We have booked the Statendam from SanDiego to Hawaii and on to Vancouver, BC. Reading the boards it appears that at least Kona is a port where you have to tender in. Are any of the other ports [Hilo, Honolulu, Nawiliwili and Lahaina] tendering ports?
Anyone done this trip and have suggestions as to excursions? Interests are the geology, flora/fauna and culture of the islands more than shopping. The only definites we have on our list so far are the Arizona Memorial in Pearl Harbor and a helicopter tour of the volcanoes.
You dock in Hilo , Honolulu and Nawiliwili (Kuai). You tender in Lahaina.

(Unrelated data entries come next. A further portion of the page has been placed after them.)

(** The backend is in the client's entry: nothing is left to [copy_bidirectional]. *)
Lemma owns_bidirectional_copy fuel client said heard b host p up down n t0 h :
  piped client said heard b host p up down t0 h ->
  owns Inv (fun _ h _ => over client h) t0 h (bidirectional_copy_prog fuel client (mkTcpClient b b) n).
Proof.
  intros Hp. pose proof Hp as (_ & _ & Hh & Hs). apply lift_reading. intros w s t L Ht HR. rewrite Hs in HR.
  pose proof (tb_entry _ _ _ _ HR client port _ ltac:(left)) as [He _].
  rewrite port_state_put, decide_True in He by done. unfold entry in He.
  rewrite bool_decide_eq_true_2 by done. eapply owns_forward_serialised.
  eapply piped_later; [exact Hp|done..|by split].
Qed.

(** Once the first bytes are known: dial, and send them on. *)
Lemma owns_serve {A} (rest : TcpClient -> prog State ProxyError (option A)) client said heard data t0 h :
  tls_prelude said heard -> data <> [] -> alone client (mkTalk None [] said (heard ++ data)) h ->
  (forall b host p t h', t0 `suffix_of` t -> piped client said heard b host p data [] t h' ->
     owns Inv (fun _ h _ => over client h) t h' (rest (mkTcpClient b b))) ->
  owns Inv (fun _ h _ => over client h) t0 h
    (backend <~ get_connection_prog data client ;; send_to_backend_prog backend data ~;; rest backend).
Proof.
  intros Hpre Hne Hh Hrest. eapply owns_bind; [by apply owns_get_connection| |].
  2: { intros e t h1 _ Hh1. exact (alone_over _ _ _ Hh1). }
  intros c t h1 Ht (b & host & p & -> & Hr & Hh1).
  eapply owns_bind; [by apply owns_send_to_backend| |].
  2: { intros e t1 h2 _ (y & Hh2 & _). exact (both_over _ _ _ _ _ Hh2). }
  intros _ t1 h2 Ht1 (y & Hh2 & ->). eapply Hrest; [by etrans|]. split; [done|]. split; [|rewrite app_nil_r; exact Hh2].
  exists data. split; [done|]. split; [done|]. by eapply routed_to_later.
Qed.

Lemma owns_run_plain fuel client initial n t0 h :
  initial <> [] -> alone client (mkTalk None [] [] initial) h ->
  owns Inv (fun _ h _ => over client h) t0 h (run_plain_prog fuel client initial n).
Proof.
  intros Hne Hh. eapply (owns_serve _ client [] [] initial); [by left|done|exact Hh|].
  intros b host p t h1 _ Hp. pose proof Hp as (_ & _ & Hh1).
  eapply owns_bind; [by eapply owns_activate_sockmap| |intros e t1 h2 _ Hh2; exact (both_over _ _ _ _ _ Hh2)].
  intros [|] t1 h2 Ht1 Hh2;
    (assert (Hp2 : piped client [] [] b host p initial [] t1 h2) by by eapply piped_later).
  - apply both_swap in Hh2.
    eapply (lift_on _ _ rest_cons (fun t => env_read t client 1) (EvRead client 1)); [exact Hh2|done..| |].
    + intros t2 r Ht2 Hk. eapply piped_reads; [exact Hp2|done..|by left].
    + intros r t2 h3 _ Hh3. by eapply both_over, both_swap.
  - by eapply owns_bidirectional_copy.
Qed.

Lemma owns_run_starttls fuel client request n t0 h :
  is_postgresql_ssl_request request = true -> alone client (mkTalk None [] [] request) h ->
  owns Inv (fun _ h _ => over client h) t0 h (run_starttls_prog fuel client n).
Proof.
  intros Hrq Hh. unfold run_starttls_prog.
  eapply owns_bind; [by apply owns_write_all| |by intros e t h1 _ (x & Hh1 & _); eapply alone_over].
  intros _ t h1 _ (x & Hh1 & ->).
  eapply owns_bind; [by apply owns_flush| |by intros e t1 h2 _ (x1 & Hh2 & _); eapply alone_over].
  intros _ t1 h2 _ (x1 & Hh2 & ->).
  eapply (lift_on _ _ rest_cons (fun t => env_tls_accept t client) (EvTlsAccept client)); [exact Hh2|done..|].
  intros [u|e] t2 h3 _ Hh3; [|by eapply alone_over]. cbn [talk_step talk_say] in Hh3.
  assert (Hpre : tls_prelude [PG_SSL_RESPONSE_OK] request) by by right.
  eapply (lift_on _ _ rest_cons (fun t => env_read t client n) (EvRead client n)); [exact Hh3|done..| |].
  { intros t3 r _ Hk. eapply (alone_reads client [PG_SSL_RESPONSE_OK] request); [done|exact Hh3|done]. }
  intros [[data|e]|] t3 h4 _ Hh4; cbn in *; [|by eapply alone_over..].
  destruct data as [|a data]; [by eapply alone_over|].
  eapply (owns_serve _ client [PG_SSL_RESPONSE_OK] request (a :: data)); [done|done|exact Hh4|].
  intros b host p t4 h5 _ Hp. by eapply owns_bidirectional_copy.
Qed.

(** ** Its end *)

(** The client's connection is closed, its entry is still there. *)
Definition dropped client h : Prop :=
  has [] [(client, (port, None))] h
  \/ exists b y, has [(b, y)] [(client, (port, Some (mkTcpClient b b)))] h.

(** A program that may run out of fuel is still running then. *)
Definition unless_running {A} (P : list tcp_token -> Prop) : trace -> list tcp_token -> result ProxyError (option A) -> Prop :=
  fun _ h r => match r with Ok None => True | _ => P h end.

Lemma owns_dropping {A} client (q : prog State ProxyError (option A)) t0 h :
  owns Inv (fun _ h _ => over client h) t0 h q ->
  owns Inv (unless_running (dropped client)) t0 h (dropping_prog client q).
Proof.
  intros Hq. eapply (owns_bind _ (fun _ h r => is_ok r = true /\ over client h)); [| |by intros e t h' _ []].
  { apply owns_attempt. eapply owns_mono; [|exact Hq]. by intros. }
  intros r t h1 _ [_ Ho].
  assert (Hclose : owns Inv (unless_running (A := A) (dropped client)) t h1
                     (atom (io_close client) ~;; pure r)).
  { destruct Ho as [(x & Hh)|(x & b & y & Hh)].
    - eapply (lift_close _ _ rest_cons); [exact Hh|done|]. intros t1 h2 _ Hh2.
      destruct r as [[|]|]; try done; by left.
    - apply both_swap in Hh. eapply (lift_close _ _ rest_cons); [exact Hh|done|]. intros t1 h2 _ Hh2.
      destruct r as [[|]|]; try done; right; by exists b, y. }
  by destruct r as [[|]|].
Qed.

Lemma owns_run_client fuel sh p client t0 h :
  alone client (silence None) h ->
  owns Inv (unless_running (dropped client)) t0 h (run_client_prog fuel sh p client).
Proof.
  intros Hh. apply owns_dropping. eapply owns_bind; [by apply owns_read_some| |].
  2: { intros e t h1 _ Hh1. exact (alone_over _ _ _ Hh1). }
  intros [[|a initial]|] t h1 _ Hh1; [exact (alone_over _ _ _ Hh1)| |exact (alone_over _ _ _ Hh1)].
  destruct (_ && _) eqn:Erq.
  - apply andb_prop in Erq as [_ Erq]. by eapply owns_run_starttls.
  - by eapply owns_run_plain.
Qed.

Lemma take_pair_same (fd : sock) (s : State) t :
  exists a s', take_pair fd s t = (Ok a, s', t) /\ ts_routing s' = ts_routing s
    /\ ta_port (ts_adapter s') = ta_port (ts_adapter s) /\ forall fd', entry s' fd' = entry s fd'.
Proof.
  unfold take_pair, bind, get, modify, ret. destruct (kv_get (ta_sockmap_pairs _) fd); by eexists _, _.
Qed.
(* ===== verification/HttpGuarantees.v ===== *)
(** * HttpGuarantees: the properties of the HTTP proxy. *)

From Stdlib Require Import Ascii.
From S2P Require Import Prelude Text Net Protocol Resolver World Stores Dns Adapter Ssrf Routing.
From S2P Require Import TcpAdapter TcpConfig HttpHost HttpPool HttpPoolBounds HttpHandler.
Open Scope Z_scope.

(** ** Authorities *)

Lemma rsplit_once_app c a b : c ∉ b -> rsplit_once c (a ++ c :: b) = Some (a, b).
Proof.
  intros Hb. induction a as [|d a IH]; cbn.
  - pose proof (rsplit_once_spec c b) as Hs.
    destruct (rsplit_once c b) as [[x y]|]; [destruct Hs as [-> _]; set_solver|].
    by rewrite bool_decide_eq_true_2.
  - by rewrite IH.
Qed.

Lemma print_dec_no_sep n c : 0 <= n -> is_radix_digit c = false -> c ∉ print_dec n.
Proof. intros Hn Hc. eapply radix_digits_no_sep; [by apply print_dec_class|done]. Qed.

(** A host that begins with a digit of an address, or is empty, opens no
    bracket. *)
Lemma no_bracket h rest :
  Forall (fun c => is_radix_digit c = true) h -> read_socket_addr_v6 (h ++ colon :: rest) = None.
Proof.
  intros Hh. unfold read_socket_addr_v6. destruct h as [|c h]; [done|].
  apply Forall_cons in Hh as [Hc _]. cbn. by case_bool_decide; [subst|].
Qed.

Lemma read_given_char_suffix c s s' : read_given_char c s = Some s' -> s = c :: s'.
Proof. destruct s as [|d s]; cbn; [done|]. case_bool_decide; [|done]. by intros [= ->]; subst. Qed.

(** What [split_authority] makes of a host that is no literal. *)
Lemma split_authority_name host port h p :
  dot ∉ host -> Forall (fun c => is_radix_digit c = true) host -> 0 <= port ->
  split_authority (host_port host port) = Ok (h, p) -> h = host.
Proof.
  intros Hdot Hh Hport. unfold split_authority, parse_socket_addr, parse_with, host_port.
  assert (Hd : dot ∉ host ++ colon :: print_dec port).
  { rewrite not_elem_of_app, not_elem_of_cons. split; [done|]. split; [done|].
    by apply print_dec_no_sep. }
  unfold read_socket_addr_v4. rewrite read_ipv4_no_dot by done. rewrite no_bracket by done.
  rewrite rsplit_once_app by by apply print_dec_no_sep.
  destruct (parse_u16 _); [|done]. by intros [= <- _].
Qed.

(** ... and of an IPv4 literal: the same literal. *)
Lemma split_authority_ipv4 ip port h p :
  0 <= port -> split_authority (host_port (display_ipv4 ip) port) = Ok (h, p) ->
  parse_ipaddr h = Some (V4 ip).
Proof.
  intros Hport. unfold split_authority, parse_socket_addr, parse_with, host_port, read_socket_addr_v4.
  rewrite read_ipv4_display by done. destruct (read_port _) as [[q [|c rest]]|] eqn:Er.
  - intros [= <- _]. apply parse_display_ipv4.
  - rewrite rsplit_once_app by by apply print_dec_no_sep.
    destruct (parse_u16 _); [|done]. intros [= <- _]. apply parse_display_ipv4.
  - destruct (read_socket_addr_v6 _) as [[[a q] [|c rest]]|] eqn:E6.
    1: { exfalso. revert E6. unfold read_socket_addr_v6.
         destruct (read_given_char _ _) as [s1|] eqn:Eg; [|done].
         apply read_given_char_suffix in Eg. unfold display_ipv4 in Eg.
         pose proof (print_dec_nonempty (code (o0 ip))) as Hne.
         pose proof (print_dec_class (code (o0 ip))) as Hc. pose proof (code_range (o0 ip)).
         destruct (print_dec (code (o0 ip))) as [|d ds]; [done|]. cbn in Eg. injection Eg as -> _.
         specialize (Hc ltac:(lia)). inversion Hc; subst. done. }
    all: rewrite rsplit_once_app by (by apply print_dec_no_sep);
      destruct (parse_u16 _); [|done]; intros [= <- _]; apply parse_display_ipv4.
Qed.

Lemma parse_endpoint_port_nonneg out default_port :
  0 <= default_port -> 0 <= snd (parse_endpoint out default_port).
Proof.
  intros Hd. unfold parse_endpoint. destruct (split_once colon out) as [[h p]|]; [|done].
  destruct p; [done|]. destruct (parse_u16 _) as [n|] eqn:E; [|done].
  apply parse_uint_range in E; [cbn; lia|done].
Qed.

(** Dialling the authority of a vetted endpoint is safe. *)
Lemma vetted_authority_safe out host port h p :
  is_vetted out -> parse_endpoint out 80 = (host, port) ->
  split_authority (host_port host port) = Ok (h, p) ->
  forall ip, parse_ipaddr h = Some ip -> is_blocked_ip ip = false.
Proof.
  intros ([v4|v6] & q & Hv) Hpe Hs ip Hip.
  - pose proof (parse_endpoint_port_nonneg out 80 ltac:(lia)) as Hport. rewrite Hpe in Hport.
    rewrite (parse_endpoint_vetted_v4 _ _ _ 80 Hv) in Hpe. injection Hpe as <- <-.
    apply split_authority_ipv4 in Hs; [|done]. rewrite Hs in Hip. injection Hip as <-. apply Hv.
  - destruct Hv as (-> & _ & _). revert Hpe. unfold endpoint_text, display_ip.
    destruct (display_ipv6_prefix v6) as (hx & u & Ed & Hh).
    assert (Hcol : colon ∉ hx) by by eapply radix_digits_no_sep.
    assert (Hdot : dot ∉ hx) by by eapply radix_digits_no_sep.
    intros Hpe. pose proof (parse_endpoint_port_nonneg
      (match q with Some p => display_ipv6 v6 ++ colon :: print_dec p | None => display_ipv6 v6 end)
      80 ltac:(lia)) as Hport.
    rewrite Hpe in Hport.
    assert (host = hx) as ->.
    { revert Hpe. rewrite Ed. unfold parse_endpoint.
      destruct q; rewrite <- ?app_assoc; cbn [app]; rewrite split_once_app by done.
      - destruct (u ++ _); by intros [= -> _].
      - destruct u; by intros [= -> _]. }
    apply split_authority_name in Hs; [|done..]. subst h.
    by rewrite parse_ipaddr_no_sep in Hip.
Qed.

(** ** What the handler does *)
Section Effects.
Context `{Env} `{HttpLib} {CD CR T K : Type}
  `{TtlCacheLaws bytes IpAddr CD} `{TtlCacheLaws bytes CacheEntry CR}
  `{SemaphoreLaws T} `{KvStore bytes (Pool T) K, !KvStoreLaws bytes (Pool T) K}.
Implicit Types (s : HttpState CD CR K) (t : trace).

Lemma inert_exchange cfg client rq host port :
  inert no_dial (exchange (CD := CD) (CR := CR) (K := K) cfg client rq host port).
Proof. unfold exchange. inert_steps; done. Qed.

Lemma inert_read_more {S} stream max eof : inert no_dial (read_more (S := S) stream max eof).
Proof. unfold read_more, stop_with. inert_steps; done. Qed.
#[local] Hint Resolve inert_read_more : proxy.
Lemma inert_read_head {S} fuel stream buffer :
  inert no_dial (read_head (S := S) fuel stream buffer).
Proof.
  revert buffer. induction fuel as [|fuel IH]; intros buffer; cbn [read_head];
    destruct (find_subslice _ _); inert_steps; apply IH.
Qed.
Lemma inert_read_body {S} fuel stream total body :
  inert no_dial (read_body (S := S) fuel stream total body).
Proof.
  revert body. induction fuel as [|fuel IH]; intros body; cbn [read_body];
    case_bool_decide; inert_steps; apply IH.
Qed.
#[local] Hint Resolve inert_read_head inert_read_body : proxy.
Lemma inert_raw_exchange {S} fuel cfg rq host port stream :
  inert no_dial (raw_exchange (S := S) fuel cfg rq host port stream).
Proof. unfold raw_exchange, build_response, stop_with. inert_steps; done. Qed.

In Hilo , look for a tour that offers the orchid farms, Lava Tree State park and the hot springs. One tour offers all that and some snorkelling too. On Maui if you are truly interested in the geology, don't miss driving up Haleakala Volacano and go to Iao Valley (and on the way to Iao stop at the rather commercial but still beautiful Plantation and take the tram tour best way to see all of Hawaii's flora and fauna in one place). Maui Ocean Center is another good idea. Do you overnight in Maui? If yo do, the best Luau by far is Old Lahaina Luau .In Kona , maybe take a snorkell tour that takes you along the coast. The zodiac boats actually back into some of the lava tubes at the oceans edge.
Going to the Arizona Memorial? Tickets are free but are first come first served. Get there very early to avoid a long wait. Even if you are on a tour, you don't jump the line.
Drive up the H3 to the Dole Plantation to see the pinaapple and cane growing areas.
On Kuai you will want to see Waimea Canyon. It is several hour ride each way. To get the most out of your day on Kuai consider an all day tour. They will take you to the canyon, to the blow holes on the coast, to Wailu Falls and the Wailu River and to The Fern Grotto. You will get to see cane fields and the like along the way. Let someone else do all the driving here and you will get the most out of the island.
There are helicopter tours available on every island. They are all the biggest, best , with the best helicopters and most experienced pilots (at least if you believe their advertising). It would seem to me that there would be three tours I would consider.
1) Hilo- taking a flight over the active volcano 2) Kuai- taking a flight along the Napali coast (like Jurrasic Park) and into Waimea Canyon 3) Maui - taking a flight over Haleakala Volcano .
Gram is deathly afraid of helicopters so it is not something we have looked into in depth. There are a number of companies on each island and they are very competitive.
It is hard to get a reservation when there is a cruise ship in port, you might want to look into booking online. The one compnay that advertises the most is Blue Hawaiin.
Try a google search for helicopter tours hawaii. I'm sure you'll get all the information you need. Also check out guide books like Frommer's , Fodor's or Maui Revealed for their
recommendations. Worth the research as the trips are not cheap.
Can you explain to me how "tendering" is done from the ships? I know it is a method of deboarding, but how is it done? We will be going on Serenade of the Seas on 5/8 and I am concerned about someone who is not extremely stable on their feet getting from the ship to the port when they are tendering the ship. How does tending work? Any info would be appreciated.
The ship is anchored offshore . They use the large tenders, usually carried by the ship, but sometimes public tenders from the port are used. A stair case usually goes down one flight from a side entrance to the ship to a platrorm at water level to which the tender is tied. There can be anything from calm sea with no real issues to large swells
which can in fact hamper someone not terribly stable on their feet. At every point there will always be crew to assist you on and off , but, let me reiterate, in large swells you can have a problem getting on and off the ship.
On shore there will also be crew to assist your getting out of the tender and back on again.
If you think you have a problem, make your problem known to the officer in charge of the tender operation and he or she will get you as much assistance as you require.
Let me add a couple points to PapaBill's good explanation about tendering. The size of your vessel is also a factor. There are ports which can accommodate small to medium sized ships at the dock, but megaliners will have to anchor offshore. If the sea is too rough, the captain may decide to cancel a port call altogether rather than risk the passengers' or crew's safety. So keep in mind that you may not get to visit a particular port if conditions don't permit. If you do tender to shore, it's also possible you'll be unable to return later. That has happened to people on rare occasions, even when it means staying on the beach all night without shelter. Always block off extra time to reboard the ship when you must take a tender and try not to plan on using the last one or you might have a longer wait.